ROME — A native-Spanish speaker who grew up with Italian-speaking relatives in Argentina, Pope Francis has a striking way with words.
Bringing a background in literary themes and devices with him to the papacy five years ago, the pope has shown himself to be a master of metaphor and allegory.
His cross-cultural and eclectic knowledge of literature and cinema has supplied him with numerous visual elements that he mixes and matches with a religious message, creating such compound concoctions as “the babysitter church” to describe a parish that doesn’t encourage active evangelizers but only worries about keeping parishioners inside, out of trouble.
“Armchair Catholics,” meanwhile, don’t let the Holy Spirit lead their lives. They would rather stay put, safely reciting a “cold morality” without letting the Spirit push them out of the house to bring Jesus to others.
The Ignatian spirituality that formed him as a Jesuit also comes through many of his turns of phrase. Just as a Jesuit seeks to use all five senses to find and experience God, the pope does not hesitate to use language that involves sight, sound, taste, touch and smell.
And so he urges the world’s priests to be “shepherds living with the smell of sheep” by living with and among the people in order to share Christ with them, and he tells his cardinals that all Catholic elders need to share with the young their insight and wisdom, which become like “fine wine that tastes better with age.”
No chorus is as wonderful as the squeaks, squeals and banter of children, he once said before baptizing 32 babies in the Sistine Chapel, assuring the parents that the commotion and chaos of new life was not only welcome, but wonderful.
The pope’s visual vocabulary dips into the everyday with sayings and scenarios from daily routines: Like sin being more than a stain; it is a rebellious act against God that requires more than just a trip “to the laundromat and have it cleaned.”
Even country living holds some lessons. He once told parishioners to bother their priests like a calf would pester its mother for milk. Always knock “on their door, on their heart so that they give you the milk of doctrine, the milk of grace and the milk of guidance.”
Food and drink hold numerous lessons. For example, to convey the corrosive atmosphere a bitter, angry priest can bring to his community, the pope said such priests make one think, “This man drinks vinegar for breakfast. Then, for lunch, pickled vegetables. And, in the evening, a nice glass of lemon juice.”
Christians must not be boastful and shallow like a special sweet his Italian grandmother would prepare for Fat Tuesday, he has said.
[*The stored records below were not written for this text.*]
(* ===== verification/ProjectReplace.v ===== *)
(** Replacing the system behind a project bookmark
    (src/internal/projectx/replacement.go) and listing the registry (list.go):
    a pending intent, an immutable history receipt, the bookmark itself, and the
    removal of the intent, each one publication, in an order that any failure and
    any retry preserves. *)
From S2P Require Import Prelude Ids Json JsonText Recipe Selection SessionRecord Outside World Logic RebuildJournal Projects.

(** ** Replacement receipts *)

Record Replacement := mkReplacement {
  rp_version : Z; rp_before : Project; rp_operation : string; rp_object : string; rp_base : string; rp_intent : string }.
#[export] Instance Replacement_eq_dec : EqDecision Replacement.
Proof. solve_decision. Defined.
Definition zeroReplacement : Replacement := mkReplacement 0 zeroProject "" "" "" "".

(** The frozen tuple as a rebuild journal; the pin witness is not part of it. *)
Definition Witness (r : Replacement) : RebuildJournal :=
  let b := rp_before r in
  mkJournal 1 (pr_domain b) (pr_name b) (pr_session b) (rp_operation r) RebuildCloned (pr_object b) (pr_base b) (pr_intent b)
    (rp_object r) (rp_base r) (rp_intent r) false "".

(** The bookmark of the replaced system. *)
Definition Next (r : Replacement) : Project :=
  let '(mkProject version domain name base volume filesystem size session object initialized import source imported intent selection) := rp_before r in
  mkProject (if version =? 3 then version else if rp_intent r ≠s "" then 2 else 1) domain name (rp_base r) volume filesystem size session
    (rp_object r) initialized import source imported (rp_intent r) selection.
Definition replacementName (name : string) : string := ".replacement-" +:+ name +:+ ".json".
Definition replacementHistory (r : Replacement) : string := ".replacement-history-" +:+ rp_operation r +:+ ".json".

Definition validateReplacement (d : string) (r : Replacement) : res unit :=
  validateRecord d (rp_before r) ;;?
  check (((rp_version r =? 1) || (rp_version r =? 2)) && pr_initialized (rp_before r) && Session.validUUID (rp_operation r) &&
         (rp_object r =s Session.objectIDFor d (rp_operation r)) && (rp_object r ≠s pr_object (rp_before r)))
        "invalid project replacement identity" ;;?
  check (negb ((rp_version r =? 1) && ((pr_intent (rp_before r) ≠s "") || (rp_intent r ≠s "")) ||
               (rp_version r =? 2) && (pr_intent (rp_before r) =s "") && (rp_intent r =s "")))
        "project replacement version differs from recipe binding" ;;?
  validateRecord d (Next r).

Definition replacementFields : list string := ["version"; "before"; "operation_id"; "backend_object"; "base"].
Definition replacement_field (name : string) (v : json) (r : Replacement) : res Replacement :=
  let '(mkReplacement version before operation object base intent) := r in
  if name =s "version" then let? x := get_int v version in Ok (mkReplacement x before operation object base intent)
  else if name =s "before" then
    let? x := unmarshal_struct (recordFields ++ recordAdditions) project_field v before in Ok (mkReplacement version x operation object base intent)
  else if name =s "operation_id" then let? x := get_string v operation in Ok (mkReplacement version before x object base intent)
  else if name =s "backend_object" then let? x := get_string v object in Ok (mkReplacement version before operation x base intent)
  else if name =s "base" then let? x := get_string v base in Ok (mkReplacement version before operation object x intent)
  else let? x := get_string v intent in Ok (mkReplacement version before operation object base x).
Definition set_before (b : Project) (r : Replacement) : Replacement :=
  mkReplacement (rp_version r) b (rp_operation r) (rp_object r) (rp_base r) (rp_intent r).
(** [name] is empty for a history receipt, which is keyed by its operation. *)
Definition decodeReplacement (raw d name : string) : res Replacement :=
  let? v := document raw in
  let? r := decodeVersionedDocument (replacementFields ++ ["intent_digest"]) replacement_field replacementFields ["intent_digest"] v zeroReplacement in
  let? nested := unmarshal_struct ["before"] (λ _ x _, Ok x) v JNull in
  let? before := decodeRecord nested (rp_before r) in
  let r := set_before before r in
  validateReplacement d r ;;?
  check ((name =s "") || (pr_name (rp_before r) =s name)) "replacement project name differs from file key" ;;?
  Ok r.
(** [Replacement.MarshalJSON]: version 2 writes the digest even when empty. *)
Definition marshalReplacement (r : Replacement) : json :=
  JObj ([("version", JNum (rp_version r)); ("before", marshalProject (rp_before r)); ("operation_id", jstr (rp_operation r));
         ("backend_object", jstr (rp_object r)); ("base", jstr (rp_base r))] ++
        (if rp_version r =? 1 then omitempty "intent_digest" (rp_intent r) else [("intent_digest", jstr (rp_intent r))])).
Definition replacement_text (r : Replacement) : string := encode_document (marshalReplacement r).

(** The pending intent of a project. *)
Definition pending_at (d name : string) : disk → option Replacement :=
  view (λ f, res_bind (readable_document f) (λ raw, decodeReplacement raw d name)) Projects (replacementName name).

(** ** Operations *)

Section replacement.
Context {B : Type} {E : Env}.

Definition LoadReplacement (d name : string) : M B Replacement :=
  lift (validateKey d name) ;;!
  let! raw := readDocument (replacementName name) in
  lift (decodeReplacement raw d name).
Explaining how it is made from a very thin strip of pastry, the crunchy dessert bloats and swells in a pan of hot oil. They are called “bugie” or “little lies,” he said, because “they seem big, but they have nothing inside, there’s no truth, no substance.”
Francis’s frequent focus on the evils of living a hypocritical or superficial life has meant employing descriptions such as showy as peacocks, frivolous as an over-primped star and fleeting as soap bubbles. “A soap bubble is beautiful! It has so many colors! But it lasts one second and then what?”
To explain the kind of “terrible anxiety” that results from a life of vanity built on lies and fantasy, the pope said, “It’s like those people who put on too much makeup and then they’re afraid of getting rained on and all the makeup running down their face.”
Francis does not shy away from the gory or gross, calling money — when it becomes an idol — the “devil’s dung” and saying the lives of the corrupt are “varnished putrefaction” because, like whitewashed tombs, they appear beautiful on the outside, but inside they are full of dead bones.
For the pope, who sees Christ as a “true physician of bodies and souls,” there is no shortage of medical metaphors.
Of the most well-known, the pope pines for “the church as a field hospital after battle. It is useless to ask a seriously injured person if he has high cholesterol and about the level of his blood sugars! You have to heal his wounds.”
Speaking elsewhere about people who have done evil and know it, Francis said, they live “with a constant itch, with hives that don’t leave them in peace.”
The consequence of pride or vanity, he warned on another occasion, “is like an osteoporosis of the soul: The bones seem good from the outside, but on the inside they are all ruined.”
Another medical problem afflicting souls diagnosed by Francis is “spiritual Alzheimer’s,” a condition that renders some people incapable of remembering God’s love and mercy for them and, therefore, unable to show mercy to others.
If people were to get a “spiritual electrocardiogram,” he once asked, would it be flatlined because the heart is hardened, unmoved and emotionless or would it be pulsating with the prompting and prods of the Holy Spirit?
And whether people recognize it or not, God is their true father, he has said. “First of all, he gave us his DNA, that is, he made us his children; he created us in his image, in his image and likeness, like him.”
Meeting with cardinals and the heads of Vatican offices for an annual Christmas greeting, the pope explained the reform of the Roman Curia as more than just a face-lift to rejuvenate or beautify an aging body, but a process of deep, personal conversion.
Sometimes, he said the next Christmas, reform “is like cleaning an Egyptian Sphinx with a toothbrush.”